A tough act to follow but Glasgow math rockers Salo hold their own with their brand of loud, technical rock. As the dying notes of Salo fade out, next door in the goNORTH tent Inverness five-piece The Whisky River Band are just getting started and have the place buzzing with their alt-folk sound.
The rest of the day is spent soaking in the friendly atmosphere and wandering around the festival site, taking in acts such as Rachel Sermanni, Beerjacket, Olympic Swimmers and Fat Goth before finishing Friday off with the much hyped - and deservedly so - United Fruit. After playing a storming set in a full Solus Tent the large crowd traipse off, ears ringing, bones shuddering but wanting more.
Saturday starts with There Will Be Fireworks in the Solus Tent before Uddingston pop rockers John Wean play the goNORTH tent to a very receptive crowd.
But it is Glasgow hip-hoppers Hector Bizerk who really get the place jumping. Playing with a live drummer and the new additions of bass and keyboard they have the packed to capacity tent rocking.

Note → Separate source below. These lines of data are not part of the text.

(** * Live-node directory of the Alternator client (shared/live_nodes.go)

    A shallow embedding of [AlternatorLiveNodes]: the snapshot store with its
    round-robin cursor, the active and idle refresh triggers, the
    [/localnodes] discovery client and the two rack/datacenter checks; and
    of the conversion of the client [Config] into the directory's
    configuration (shared/config.go).

    Conventions.
    - Go's fixed-width integers are [Z] with the wrap-around written out
      ([to_uint64], [to_int64]).
    - Go's [(value, error)] returns are pairs whose second component is
      [option error] ([None] is a nil error), or a [result] where the value
      is a pointer that is nil exactly when the error is not.
    - A Go panic is the outcome [Panics] of the state monad [M].
    - What the module calls from Go's libraries (net/url, net/http, io,
      encoding/json, time) is the class [Runtime]; the code is verified for
      every instance of it. [json.Unmarshal] into a [[]string] is modelled
      as well (module [Json]); a statement about the bodies the decoder
      takes assumes that the runtime agrees with it ([json_faithful]).
    - Atomic cells are plain fields: every function below performs its
      atomic operations in program order, one call at a time. *)

From stdpp Require Import base list strings pretty.
From Stdlib Require Import ZArith Lia Ascii.
Lemma set_prop_Prop_ne (tr tr' : EnumRegistry) (enumName key k : string) (val : PropVal) :
  set_prop tr enumName key val = Some tr' -> k <> key ->
  Prop_ tr' enumName k = Prop_ tr enumName k.
Proof.
  intros H Hk. apply set_prop_Some in H as (ps & tp & Hp & He & ->).
  unfold Prop_. simpl. rewrite Hp. simpl. rewrite He.
  by rewrite lookup_insert_eq, lookup_insert_ne.
Qed.

Lemma set_prop_frame (tr tr' : EnumRegistry) (enumName key : string) (val : PropVal) :
  set_prop tr enumName key val = Some tr' ->
  Enums tr' = Enums tr /\ Vals tr' = Vals tr.
Proof. intros H. by apply set_prop_Some in H as (ps & tp & Hp & He & ->). Qed.

(** What one call of [AddEnum] leaves in the registry: [prior] is the
    [BitFlag] property found by a call that is given no properties. *)
Lemma AddEnum_props (tr tr' : EnumRegistry) (en : Value) (bitFlag : bool)
    (props : option (gmap string PropVal)) (typ : EnumType) :
  AddEnum tr en bitFlag props = Some (tr', typ) ->
  let snm := ShortTypeName (vType en) in
  let prior := match Enums tr with
               | Some _ => Prop_ tr snm "BitFlag"
               | None => None
               end in
  typ = vType en /\
  is_Some (Enums tr') /\
  Vals tr' = match Enums tr with Some _ => Vals tr | None => Some ∅ end /\
  Prop_ tr' snm "N" = Some (PInt64 (EnumIfaceToInt64 en)) /\
  Prop_ tr' snm "BitFlag" =
    if bitFlag then Some (PBool true)
    else match props with Some p => p !! "BitFlag" | None => prior end.
Proof.
  intros H snm prior. unfold AddEnum in H.
  set (tr0 := match Enums tr with
              | Some _ => tr
              | None => {| Enums := Some ∅; Props := Some ∅; Vals := Some ∅ |}
              end) in *.
  assert (Hprior : prior = match props with
                           | Some _ => prior
                           | None => Prop_ tr0 snm "BitFlag" end).
  { destruct props; [done|]. subst prior tr0. by destruct (Enums tr). }
  assert (Hvals : Vals tr0 = match Enums tr with Some _ => Vals tr | None => Some ∅ end).
  { subst tr0. by destruct (Enums tr). }
  rewrite <- Hvals. clearbody tr0. clear Hvals.
  destruct (map_put (Enums tr0) (ShortTypeName (vType en)) (vType en))
    as [es|] eqn:Ees; [|done].
  simpl in H. fold snm in H.
  set (tr1 := {| Enums := Some es; Props := Props tr0; Vals := Vals tr0 |}) in *.
  destruct (match props with
            | Some p => _
            | None => Some tr1 end) as [tr2|] eqn:E2; [|done].
  simpl in H.
  assert (H2 : Enums tr2 = Some es /\ Vals tr2 = Vals tr0 /\
               Prop_ tr2 snm "BitFlag" =
                 match props with Some p => p !! "BitFlag" | None => prior end).
  { destruct props as [p|].
    - unfold map_put in E2. simpl in E2. destruct (Props tr0) as [ps|]; [|done].
      simpl in E2. injection E2 as <-. unfold Prop_. simpl.
      by rewrite lookup_insert_eq.
    - injection E2 as <-. rewrite Hprior. done. }
  clear E2 Hprior. destruct H2 as (He2 & Hv2 & Hb2).
  destruct (Properties tr2 snm) as [[tr3 tp3]|] eqn:E3; [|done]. simpl in H.
  apply Properties_Some in E3 as (He3 & Hv3 & _ & Hp3 & _).
  destruct (set_prop tr3 snm "N" (PInt64 (EnumIfaceToInt64 en))) as [tr4|] eqn:E4; [|done].
  simpl in H.
  pose proof (set_prop_Prop_eq _ _ _ _ _ E4) as HN4.
  pose proof (set_prop_Prop_ne _ _ _ _ "BitFlag" _ E4 ltac:(done)) as HB4.
  apply set_prop_frame in E4 as [He4 Hv4].
  destruct bitFlag.
  - destruct (Properties tr4 snm) as [[tr5 tp5]|] eqn:E5; [|done]. simpl in H.
    apply Properties_Some in E5 as (He5 & Hv5 & _ & Hp5 & _).
    destruct (set_prop tr5 snm "BitFlag" (PBool true)) as [tr6|] eqn:E6; [|done].
    simpl in H. injection H as <- <-.
    pose proof (set_prop_Prop_eq _ _ _ _ _ E6) as HB6.
    pose proof (set_prop_Prop_ne _ _ _ _ "N" _ E6 ltac:(done)) as HN6.
    apply set_prop_frame in E6 as [He6 Hv6].
    repeat split; try congruence.
    rewrite He6, He5, He4, He3, He2. done.
  - injection H as <- <-.
    repeat split; try congruence.
    rewrite He4, He3, He2. done.
Qed.

End RegistryFacts.

Lemma IsBitFlag_Prop (tr : EnumRegistry) (typ : EnumType) :
  Registry.IsBitFlag tr typ =
    fst (ToBool (Registry.Prop_ tr (ShortTypeName typ) "BitFlag")).
Proof. reflexivity. Qed.

Lemma AddEnum_true_then_false :
  Registry.AddEnum zero_registry TestFlagsN true None = Some (reg_once, TestFlags) /\
  Registry.AddEnum reg_once TestFlagsN false None = Some (reg_twice, TestFlags) /\
  Registry.IsBitFlag reg_twice TestFlags = true.
Proof. split; [by vm_compute|]. split; by vm_compute. Qed.

(** C3, as stated, fails: a registration with [bitFlag = true] followed
    by one of the same type with [bitFlag = false] does not leave
    [IsBitFlag] false. *)
Lemma AddEnum_twice_counterexample :
  ~ forall (tr1 tr2 : EnumRegistry) (t1 t2 : EnumType),
      Registry.AddEnum zero_registry TestFlagsN true None = Some (tr1, t1) ->
      Registry.AddEnum tr1 TestFlagsN false None = Some (tr2, t2) ->
      Registry.IsBitFlag tr2 TestFlags = false.
Proof.
  intros H. destruct AddEnum_true_then_false as (E1 & E2 & Hb).
  rewrite (H _ _ _ _ E1 E2) in Hb. discriminate Hb.
Qed.

(** C3, amended. After two calls of [AddEnum] for one type name, [NVals],
    asked with an enum of the type (not with a pointer to one), is the count
    of the second call.  [IsBitFlag] is true when the second
    call has [bitFlag = true]; otherwise, when the second call brings
    properties, these replace the stored ones and [IsBitFlag] follows their
    ["BitFlag"] entry; and when it brings none, the stored properties stay
    and [IsBitFlag] answers as it did after the first call, where it was
    true if that call had [bitFlag = true]. *)
Theorem AddEnum_twice (tr tr1 tr2 : EnumRegistry) (en1 en2 : Value)
    (bf1 bf2 : bool) (p1 p2 : option (gmap string PropVal)) (t1 t2 : EnumType) :
  ShortTypeName (vType en1) = ShortTypeName (vType en2) ->
  Registry.AddEnum tr en1 bf1 p1 = Some (tr1, t1) ->
  Registry.AddEnum tr1 en2 bf2 p2 = Some (tr2, t2) ->
  (forall eval : Value,
     vPtr eval = false -> vType eval = vType en2 ->
     Registry.NVals tr2 eval = EnumIfaceToInt64 en2) /\
  Registry.IsBitFlag tr2 (vType en2) =
    bf2 || match p2 with
           | Some p => fst (ToBool (p !! "BitFlag"))
           | None => Registry.IsBitFlag tr1 (vType en1)
           end /\
  Registry.IsBitFlag tr1 (vType en1) =
    bf1 || match p1 with
           | Some p => fst (ToBool (p !! "BitFlag"))
           | None => match Enums tr with
                     | Some _ => Registry.IsBitFlag tr (vType en1)
                     | None => false
                     end
           end.
Proof.
  intros Hs E1 E2.
  apply AddEnum_props in E1 as (_ & [es1 He1] & _ & _ & HB1).
  apply AddEnum_props in E2 as (_ & _ & _ & HN2 & HB2).
  cbv zeta in HB1, HB2. rewrite He1 in HB2.
  split; [|split].
  - intros eval Hp Ht. unfold Registry.NVals, Registry.TypeOf_Prop.
    by rewrite Hp, Ht, HN2.
  - rewrite !IsBitFlag_Prop, HB2, Hs.
    destruct bf2; [done|]. by destruct p2.
  - rewrite !IsBitFlag_Prop, HB1.
    destruct bf1; [done|]. destruct p1; [done|]. by destruct (Enums tr).
Qed.

Lemma AddEnum_twice_witness :
  Registry.AddEnum zero_registry TestFlagsN true None = Some (reg_once, TestFlags) /\
  Registry.AddEnum reg_once TestFlagsN false None = Some (reg_twice, TestFlags) /\
  Registry.NVals reg_twice TestFlagsN = 3 /\
  Registry.IsBitFlag reg_twice TestFlags = true.
Proof.
  assert (E1 : Registry.AddEnum zero_registry TestFlagsN true None
               = Some (reg_once, TestFlags)) by (by vm_compute).
  assert (E2 : Registry.AddEnum reg_once TestFlagsN false None
               = Some (reg_twice, TestFlags)) by (by vm_compute).
  split; [exact E1|]. split; [exact E2|].
  destruct (AddEnum_twice zero_registry reg_once reg_twice TestFlagsN TestFlagsN
              true false None None TestFlags TestFlags eq_refl E1 E2)
    as (HN & HB & HB1).
  change (vType TestFlagsN) with TestFlags in HB, HB1.
  split; [exact (HN TestFlagsN eq_refl eq_refl)|]. rewrite HB, HB1. reflexivity.
Defined.

Lemma foldl_insert_lookup (f : Z -> string) (l : list Z) (m0 : gmap Z string) (i : Z) :
  foldl (fun (m : gmap Z string) (j : Z) => <[j := f j]> m) m0 l !! i =
    if decide (i ∈ l) then Some (f i) else m0 !! i.
Proof.
  revert m0. induction l as [|a l IH]; intros m0.
  - cbn [foldl]. case_decide as Hi; [|done]. by apply elem_of_nil in Hi.
  - cbn [foldl]. rewrite IH. destruct (decide (i ∈ l)) as [Hil|Hil].
    + by rewrite decide_True by (by right).
    + destruct (decide (i = a)) as [->|Hia].
      * rewrite decide_True by left. by rewrite lookup_insert_eq.
      * rewrite decide_False by (by intros [?|?]%elem_of_cons).
        by rewrite lookup_insert_ne.
Qed.

Lemma alt_table_lookup (typ : EnumType) (prefix : string) (n i : Z) :
  alt_table typ prefix n !! i =
    if decide (0 <= i < n)
    then Some (Str.ToLower (Str.TrimPrefix (EnumInt64ToString i typ) prefix))
    else None.
Proof.
  unfold alt_table.
  rewrite (foldl_insert_lookup
             (fun i => Str.ToLower (Str.TrimPrefix (EnumInt64ToString i typ) prefix))).
  destruct (decide (0 <= i < n)) as [Hi|Hi].
  - rewrite decide_True; [done|]. apply elem_of_seqZ. lia.
  - rewrite decide_False; [done|]. rewrite elem_of_seqZ. lia.
Qed.

Lemma AddEnumAltLower_stores (tr tr' : EnumRegistry) (en : Value) (bitFlag : bool)
    (props : option (gmap string PropVal)) (prefix : string) (typ : EnumType) :
  Registry.AddEnumAltLower tr en bitFlag props prefix = Some (tr', typ) ->
  typ = vType en /\
  Registry.AltStrings tr' (ShortTypeName typ) =
    Some (alt_table typ prefix (EnumIfaceToInt64 en)).
Proof.
  unfold Registry.AddEnumAltLower. intros H.
  destruct (Registry.AddEnum tr en bitFlag props) as [[tr1 typ1]|] eqn:E1; [|done].
  simpl in H.
  destruct (Registry.Properties tr1 (ShortTypeName typ1)) as [[tr2 tp2]|]; [|done].
  simpl in H.
  destruct (Registry.set_prop tr2 _ _ _) as [tr3|] eqn:E3; [|done].
  simpl in H. injection H as <- <-.
  apply AddEnum_props in E1 as (-> & _).
  split; [done|]. unfold Registry.AltStrings.
  by rewrite (set_prop_Prop_eq _ _ _ _ _ E3).
Qed.

(** C9. [AddEnumAltLower] with prefix [p] stores under ["AltStrings"] a table
    that maps every ordinal [i] of [0 .. N-1], and no other key, to the
    lower-cased canonical name of [i] without a leading [p]; for
    [TestFlags] and the prefix [Test] the table is [flagsnil], [flag1],
    [flag2]. *)
Theorem AddEnumAltLower_AltStrings :
  (forall (tr tr' : EnumRegistry) (en : Value) (bitFlag : bool)
          (props : option (gmap string PropVal)) (prefix : string) (typ : EnumType),
     Registry.AddEnumAltLower tr en bitFlag props prefix = Some (tr', typ) ->
     exists alts : gmap Z string,
       Registry.AltStrings tr' (ShortTypeName typ) = Some alts /\
       (forall i, 0 <= i < EnumIfaceToInt64 en ->
          alts !! i =
            Some (Str.ToLower (Str.TrimPrefix (EnumInt64ToString i typ) prefix))) /\
       (forall i, is_Some (alts !! i) -> 0 <= i < EnumIfaceToInt64 en)) /\
  (forall (tr tr' : EnumRegistry) (typ : EnumType),
     KiT_TestFlags tr = Some (tr', typ) ->
     Registry.AltStrings tr' "kit.TestFlags" =
       Some (<[2 := "flag2"]> (<[1 := "flag1"]> (<[0 := "flagsnil"]> ∅)))) /\
  is_Some (KiT_TestFlags zero_registry).
Proof.
  split; [|split].
  - intros tr tr' en bitFlag props prefix typ H.
    apply AddEnumAltLower_stores in H as [_ H].
    eexists. split; [exact H|]. split.
    + intros i Hi. rewrite alt_table_lookup. by rewrite decide_True.
    + intros i [s Hs]. rewrite alt_table_lookup in Hs.
      by destruct (decide (0 <= i < EnumIfaceToInt64 en)).
  - intros tr tr' typ H.
    apply AddEnumAltLower_stores in H as [-> H]. exact H.
  - vm_compute. eexists. reflexivity.
Qed.

Lemma AddEnumAltLower_AltStrings_witness :
  KiT_TestFlags zero_registry = Some (reg_test, TestFlags) /\
  exists alts : gmap Z string,
    Registry.AltStrings reg_test "kit.TestFlags" = Some alts /\
    alts !! 0 = Some "flagsnil" /\ alts !! 1 = Some "flag1" /\
    alts !! 2 = Some "flag2" /\ alts !! 3 = None.
Proof.
  assert (E : KiT_TestFlags zero_registry = Some (reg_test, TestFlags))
    by (by vm_compute).
  split; [exact E|].
  destruct (proj1 AddEnumAltLower_AltStrings _ _ _ _ _ _ _ E) as (alts & Ha & Hin & Hout).
  exists alts. split; [exact Ha|].
  split; [exact (Hin 0 ltac:(by vm_compute))|].
  split; [exact (Hin 1 ltac:(by vm_compute))|].
  split; [exact (Hin 2 ltac:(by vm_compute))|].
  destruct (alts !! 3) as [s|] eqn:E3; [|reflexivity].
  exfalso. pose proof (Hout 3 (ex_intro _ s E3)) as H3. vm_compute in H3.
  destruct H3 as [_ H3]. discriminate H3.
Defined.

(** ** The catalog of values *)

Lemma Values_Some (tr tr' : EnumRegistry) (enumName : string) (alt : bool)
    (vals : list EnumValue) :
  Registry.Values tr enumName alt = Some (tr', vals) ->
  Enums tr' = Enums tr /\ Props tr' = Props tr /\
  map_get (Vals tr') enumName = Some vals /\
  (forall e vs, map_get (Vals tr) e = Some vs -> map_get (Vals tr') e = Some vs).
Proof.
  unfold Registry.Values.
  destruct (map_get (Vals tr) enumName) as [vs|] eqn:E.
  - intros [= <- <-]. done.
  - intros H.
    destruct (match Registry.Prop_ tr enumName "N" with
              | Some (PInt64 n) => Some n | _ => None end) as [n|]; [|done].
    simpl in H. destruct (n <? 0); [done|]. simpl in H.
    destruct (mapM _ _) as [vals'|]; [|done]. simpl in H.
    unfold map_put in H. destruct (Vals tr) as [m|] eqn:Ev; [|done].
    simpl in H. injection H as <- <-. simpl in *.
    repeat split; [by rewrite lookup_insert_eq|].
    intros e vs He. destruct (decide (e = enumName)) as [->|Hne]; [congruence|].
    by rewrite lookup_insert_ne.
Qed.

The build-up in momentum continues with indie-dance act Fridge Magnets. The tent is bouncing from start to finish and the crowd doesn’t want it to end. They eventually have to stop of course, but this means it is time for our second installment of Scottish hip-hop of the day with Edinburgh-based Stanley Odd.
Combining live music, great choruses from Veronica Electronica and funny, sharp and socially aware rapping from MC Solareye, they are the perfect end to the weekend’s music.
All that is left is the burning of the Wickerman, which brings the whole site together to enjoy the spectacle. Already, I can’t wait to find some more gems at next year’s festival.